Many important human vital signs such as breathing are periodic motions. Most traditional approaches for breathing monitoring are invasive in that they need physical contact of the human bodies. For instance, in hospitals, the patients are required to wear oxygen masks, Nasal cannulas, chest straps, or wearable sensors such as thermistors and pressure sensors. Another example is Polysomnography (PSG) used in sleep medicine, which typically requires a minimum of 22 wire attachments to the patient. These dedicated devices are often costly and bulky, create discomfort to the human bodies, and are limited only to clinical settings. Although these wired medical systems can measure breathing using wearables attached onto human body, such systems are clumsy and uncomfortable. To make it worse, the systems themselves would itself distort the very breathing that need to be monitored—as many patients become anxious or annoyed with all the attached wearables and wires.
Currently existing non-invasive (contact-free) breathing monitoring solutions can be categorized as below.
(1) Radar-based breathing monitoring: Doppler radars are often used in breathing monitoring. They are operated by transmitting a signal and receiving a signal with a Doppler shift due to a periodic motion of objects.

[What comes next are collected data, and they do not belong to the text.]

(* ===== verification/StripeRefunds.v ===== *)
(** * Refunds

    modules/stripe/stripe.refunds.service.ts: the self-service refund policy, the durable refund
    operation around the provider call, and the payer's payments. *)

From Stdlib Require Import ZArith Lia Bool.
From S2P Require Import Prelude Store Database JsString JsonText Platform Request TenantScope AuditTrail Sessions Pagination Stripe.

Open Scope string_scope.

Record RefundInput := mkRefundInput {
  rin_paymentIntentId : option string; rin_chargeId : option string; rin_amount : option Z
}.

(** [Stripe.PaymentIntent | Stripe.Charge] *)
Inductive RefundTarget := TargetIntent (intent : PaymentIntent) | TargetCharge (charge : StripeCharge).

Definition targetUserId (t : RefundTarget) : option string :=
  assoc "userId" (match t with TargetIntent i => pi_metadata i | TargetCharge c => ch_metadata c end).
Definition targetCustomerId (t : RefundTarget) : option string :=
  match t with TargetIntent i => pi_customer i | TargetCharge c => ch_customer c end.

Record RefundDetails := mkRefundDetails {
  rd_created : Z; rd_currency : string; rd_refundableAmount : Z; rd_refundable : bool
}.

Definition refundTargetDetails (target : RefundTarget) : RefundDetails :=
  match target with
  | TargetIntent i =>
      mkRefundDetails (pi_created i) (toLowerCase (pi_currency i))
        (Z.max 0 (pi_amount_received i - (pi_latest_charge_refunded i ??? 0)%Z))
        (pi_status i === "succeeded")
  | TargetCharge c =>
      mkRefundDetails (ch_created c) (toLowerCase (ch_currency c))
        (Z.max 0 (ch_amount c - ch_amount_refunded c)) (ch_paid c && ch_captured c)
  end.

(** What [createRefund] answers. *)
Record RefundResult := mkRefundResult {
  rr_id : string; rr_status : option string; rr_amount : option Z; rr_currency : option string
}.

(** [operation.stripeRefundId], as a condition. *)
Definition refunded (operation : option StripeRefundOperation) : option string :=
  match operation ≫= rop_stripeRefundId with
  | Some id => if id === EmptyString then None else Some id
  | None => None
  end.

Definition operationResult (id : string) (operation : StripeRefundOperation) : RefundResult :=
  mkRefundResult id (Some (rop_status operation)) (rop_amount operation) (rop_currency operation).

Section Refunds.
Context `{Platform}.

Definition enforceSelfServiceRefundPolicy (now : Z) (target : RefundTarget) (requestedAmount : option Z) : res Z :=
  if negb (REFUND_SELF_SERVICE_ENABLED env) then Err (errors.forbidden "Self-service refunds are disabled")
  else
    let details := refundTargetDetails target in
    if negb (rd_refundable details) || (rd_refundableAmount details <? 1)%Z
    then Err (errors.conflict "The payment has no refundable balance")
    else if (REFUND_WINDOW_DAYS env * 24 * 60 * 60 * 1000 <? now - rd_created details * 1000)%Z
    then Err (errors.forbidden "The self-service refund window has expired")
    else
      match assoc (rd_currency details) (REFUND_MAX_AMOUNT_BY_CURRENCY env) with
      | None => Err (errors.forbidden ("Self-service refunds are unavailable for " ++ rd_currency details))
      | Some policyLimit =>
          if (policyLimit =? 0)%Z
          then Err (errors.forbidden ("Self-service refunds are unavailable for " ++ rd_currency details))
          else
            let amount := requestedAmount ??? rd_refundableAmount details in
            if (rd_refundableAmount details <? amount)%Z
            then Err (errors.badRequest "Refund amount exceeds the remaining refundable balance")
            else if (policyLimit <? amount)%Z
            then Err (errors.forbidden "Refund amount requires administrative approval")
            else Ok amount
      end.

Definition differentRefund : Error :=
  errors.conflict "Idempotency-Key was already used for a different refund request".

(** The operation of an idempotency key, under any key of the ring. *)
Definition operationWhere (owner : BillingOwner) (hashes : list string) (r : StripeRefundOperation) : bool :=
  (rop_ownerKey r === billingOwnerKey owner) && billingOwnerWhere owner (rop_userId r)
  && existsb (fun h => h === rop_idempotencyKeyHash r) hashes.

Definition newOperation (owner : BillingOwner) (input : RefundInput) (id idempotencyKeyHash requestHash : string)
    (amount : Z) : StripeRefundOperation :=
  let data := billingOwnerData owner in
  mkStripeRefundOperation id (snd data) (fst data) (billingOwnerKey owner) idempotencyKeyHash requestHash
    (rin_paymentIntentId input) (rin_chargeId input) (Some amount) None "PENDING" None None None None.

(** The operation created now, or the one a concurrent request created first. *)
Definition createOperation (amb : Ambient) (owner : BillingOwner) (input : RefundInput)
    (idempotencyKeyHash requestHash : string) (amount : Z) : Proc World StripeRefundOperation :=
  try_catch
    (transact (id ← newId;
               sc_create amb (ownerOrganization owner)
                 (newOperation owner input id idempotencyKeyHash requestHash amount)))
    (fun error =>
       if uniqueViolation error then
         transact (o ← sc_findFirst amb (ownerOrganization owner)
                         (fun r => (rop_ownerKey r === billingOwnerKey owner)
                                   && (rop_idempotencyKeyHash r === idempotencyKeyHash)
                                   && billingOwnerWhere owner (rop_userId r));
                   tx_require o (Known "P2025"))
       else throw error).

Definition retrieveTarget (client : StripeClient) (input : RefundInput) : Proc World RefundTarget :=
  if truthy (rin_paymentIntentId input) then
    let id := rin_paymentIntentId input ??? EmptyString in
    i ← provider (mkCall "paymentIntents.retrieve" None (JStr id)) (paymentIntents_retrieve client id);
    mret (TargetIntent i)
  else
    let id := rin_chargeId input ??? EmptyString in
    c ← provider (mkCall "charges.retrieve" None (JStr id)) (charges_retrieve client id);
    mret (TargetCharge c).

Definition refundParams (owner : BillingOwner) (input : RefundInput) (amount : Z) (operationId : string) : Json :=
  JObj ((if truthy (rin_paymentIntentId input)
         then [("payment_intent", JStr (rin_paymentIntentId input ??? EmptyString))]
         else [("charge", JStr (rin_chargeId input ??? EmptyString))])
        ++ [("amount", JNum amount); ("reason", JStr "requested_by_customer");
            ("metadata", JObj (strings (billingOwnerMetadata owner ++ [("refundOperationId", operationId)])))])%list.

(** The operation completed, and the audit row of the one request that completed it. *)
Definition completeOperation (amb : Ambient) (owner : BillingOwner) (userId : string) (input : RefundInput)
    (operation : StripeRefundOperation) (refund : Refund) (metadata : RequestMetadata) : Tx World unit :=
  completed ← sc_updateMany_unique amb (ownerOrganization owner)
    (fun r => (rop_id r === rop_id operation) && billingOwnerWhere owner (rop_userId r) && is_null (rop_stripeRefundId r))
    (fun r => r <| rop_stripeRefundId := Some (re_id refund) |> <| rop_status := re_status refund ??? "pending" |>
                <| rop_amount := Some (re_amount refund) |> <| rop_currency := Some (re_currency refund) |>
                <| rop_completedAt := Some (nowMs amb) |> <| rop_lastError := None |>);
  if (completed =? 1)%nat then
    writeAuditEvent amb (auditMetadata metadata (Some userId) "billing.refund_created" "stripe_refund"
      (Some (re_id refund))
      (Some (JObj ([("refundOperationId", JStr (rop_id operation))]
                   ++ (match rin_paymentIntentId input with Some p => [("paymentIntentId", JStr p)] | None => [] end)
                   ++ (match rin_chargeId input with Some c => [("chargeId", JStr c)] | None => [] end)
                   ++ [("amount", JNum (re_amount refund)); ("currency", JStr (re_currency refund))])%list)))
  else mret tt.

(** The provider call; a failure is recorded on the operation. *)
Definition sendRefund (amb : Ambient) (client : StripeClient) (owner : BillingOwner) (input : RefundInput)
    (amount : Z) (operation : StripeRefundOperation) (key : string) : Proc World Refund :=
  let params := refundParams owner input amount (rop_id operation) in
  try_catch
    (provider (mkCall "refunds.create" (Some key) params) (refunds_create client params key))
    (fun error =>
       _ ← transact (sc_update amb (ownerOrganization owner)
                       (fun r => (rop_id r === rop_id operation) && billingOwnerWhere owner (rop_userId r))
                       (fun r => r <| rop_status := "FAILED" |>
                                   <| rop_lastError := Some (take_str 2000 (errorMessage error)) |>));
       throw error).

Definition sameRefundRequest (requestHashCandidates : list string) (operation : StripeRefundOperation) : res unit :=
  if existsb (fun h => h === rop_requestHash operation) requestHashCandidates then Ok tt else Err differentRefund.

Definition createRefund (amb : Ambient) (userId : string) (input : RefundInput) (businessIdempotencyKey : string)
    (metadata : RequestMetadata) (stripeClient : option StripeClient) : Proc World RefundResult :=
  client ← lift (requireStripe stripeClient);
  owner ← lift (resolveBillingOwner amb userId);
  let ownerKey := billingOwnerKey owner in
  let idempotencyInput := "refund-operation:" ++ businessIdempotencyKey in
  let requestInput := "refund-request:" ++ (rin_paymentIntentId input ??? EmptyString) ++ ":"
                      ++ (rin_chargeId input ??? EmptyString) ++ ":"
                      ++ match rin_amount input with Some a => show a | None => "full" end in
  idempotencyKeyHash ← lift (hashMetadata idempotencyInput);
  requestHash ← lift (hashMetadata requestInput);
  requestHashCandidates ← lift (candidateMetadataHashes requestInput);
  keyCandidates ← lift (candidateMetadataHashes idempotencyInput);
  found ← transact (sc_findFirst amb (ownerOrganization owner) (operationWhere owner keyCandidates));
  _ ← lift (match found with Some o => sameRefundRequest requestHashCandidates o | None => Ok tt end);
  match refunded found, found with
  | Some id, Some o => mret (operationResult id o)
  | _, _ =>
      customerId ← ensureCustomer amb userId stripeClient;
      target ← retrieveTarget client input;
      if (targetUserId target !== Some userId) && (targetCustomerId target !== Some customerId)
      then throw (errors.notFound "Payment not found")
      else
        amount ← lift (match found ≫= rop_requestedAmount with
                       | Some a => Ok a
                       | None => enforceSelfServiceRefundPolicy (nowMs amb) target (rin_amount input)
                       end);
        operation ← (match found with
                     | Some o => mret o
                     | None => createOperation amb owner input idempotencyKeyHash requestHash amount
                     end : Proc World StripeRefundOperation);
        _ ← lift (sameRefundRequest requestHashCandidates operation);
        match refunded (Some operation) with
        | Some id => mret (operationResult id operation)
        | None =>
            refund ← sendRefund amb client owner input amount operation
                       ("refund:" ++ ownerKey ++ ":" ++ idempotencyKeyHash);
            _ ← transact (completeOperation amb owner userId input operation refund metadata);
            mret (mkRefundResult (re_id refund) (re_status refund) (Some (re_amount refund)) (Some (re_currency refund)))
        end
  end.

Definition listPayments (amb : Ambient) (userId : string) (input : CursorPaginationInput) :
    Proc World (CursorPage StripePayment) :=
  _ ← getBillingUser userId;
  owner ← lift (resolveBillingOwner amb userId);
  rows ← transact (sc_findMany amb (ownerOrganization owner) (fun p => billingOwnerWhere owner (pay_userId p)));
  mret (cursorPage pay_id (cpi_limit input)
          (fetchRows pay_id (orderDescId pay_createdAt pay_id rows) (cursorQuery input))).
End Refunds.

The breathing rates can be extracted from the Doppler shift. As a drawback, these systems use high transmission power, rely on sophisticated and expensive hardware, and use extremely large bandwidths. A vital sign monitoring system was disclosed utilizing frequency modulated continuous radar (FMCW). It used Universal Software Radio Peripheral (USRP) as the RF front-end to transmit a frequency-sweeping signal. But the additional cost and complexity of the dedicated hardware limited a large-scale deployment of FMCW radar.
(2) Wireless-sensor based breathing monitoring: The received signal strength (RSS) measurements from 802.15.4 compliant sensors on multiple 802.15.4 channels were also used for breathing detection and breathing rate estimation. Dense deployment of wireless sensors is required in these methods as additional wireless infrastructures. In addition, the specific design of frequency-hopping mechanism is required to support multiple channel measurements.

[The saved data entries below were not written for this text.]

Definition validatePromotionCode (userId code : string) (stripeClient : option StripeClient) : Proc World PromotionResult :=
  _ ← getBillingUser userId;
  client ← lift (requireStripe stripeClient);
  promotion ← findPromotionCode code stripeClient;
  coupon ← (match pc_coupon promotion with
            | CouponId id => c ← provider (mkCall "coupons.retrieve" None (JStr id)) (coupons_retrieve client id);
                             mret (Some c)
            | CouponObject c => mret c
            end : Proc World (option Coupon));
  let couponData := match coupon with Some c => if cp_deleted c then None else Some c | None => None end in
  mret (mkPromotionResult (pc_id promotion) (pc_code promotion) (pc_active promotion)
          (unixDate (pc_expires_at promotion)) (couponData ≫= cp_percent_off) (couponData ≫= cp_amount_off)
          (couponData ≫= cp_currency)).

(** ** Subscriptions *)

Definition listParams (customerId : string) (limit : Z) (startingAfter : option string) : Json :=
  JObj ([("customer", JStr customerId); ("status", JStr "all"); ("limit", JNum limit)]
        ++ optional "starting_after" startingAfter)%list.

(** [page.data.at(-1)?.id] *)
Definition lastId (page : SubscriptionPage) : option string := ss_id <$> List.last (List.map Some (sp_data page)) None.

Definition listSubscriptions (amb : Ambient) (userId : string) (cursor : option string) (limit : Z)
    (stripeClient : option StripeClient) : Proc World (list SubscriptionView * option string) :=
  client ← lift (requireStripe stripeClient);
  customerId ← ensureCustomer amb userId stripeClient;
  let params := listParams customerId limit cursor in
  page ← provider (mkCall "subscriptions.list" None params) (subscriptions_list client params);
  mret (List.map subscriptionView (sp_data page), if sp_has_more page then lastId page else None).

(3) Wi-Fi-based breathing monitoring: RSS is commonly used in the Wi-Fi-based breathing monitoring due to its availability on most commercial Wi-Fi network interface controllers (NICs). Measurements were also used with Wi-Fi devices for breathing estimation. But this method is accurate only when the users hold the Wi-Fi-enabled devices in close proximity to their chests.
In addition to the drawbacks mentioned above, methods (1) and (2) require design and manufacturing of special devices such as specialized radar devices or sensor network nodes, while method (3) has very low accuracy and sensitivity. A wireless breathing monitoring system was proposed to monitor breathing rate and heart rate based on UWB (ultra-wide band) signal. But the UWB-based system has many limitations such as: it has expensive, untested, uncommon, dedicated, limited edition experimental hardware components; it has a small range due to severe absorption of UWB signals by walls; it works only in a line-of-sight (LOS) condition; and it needs very tedious and laborious deployment of many sensors in practical situations to cover a reasonable area, making installation, maintenance and repair very expensive and labor intensive due to the restrictive LOS operation.
Therefore, there is a need for methods and apparatus for vital sign detection and monitoring to solve the above-mentioned problems and to avoid the above-mentioned drawbacks.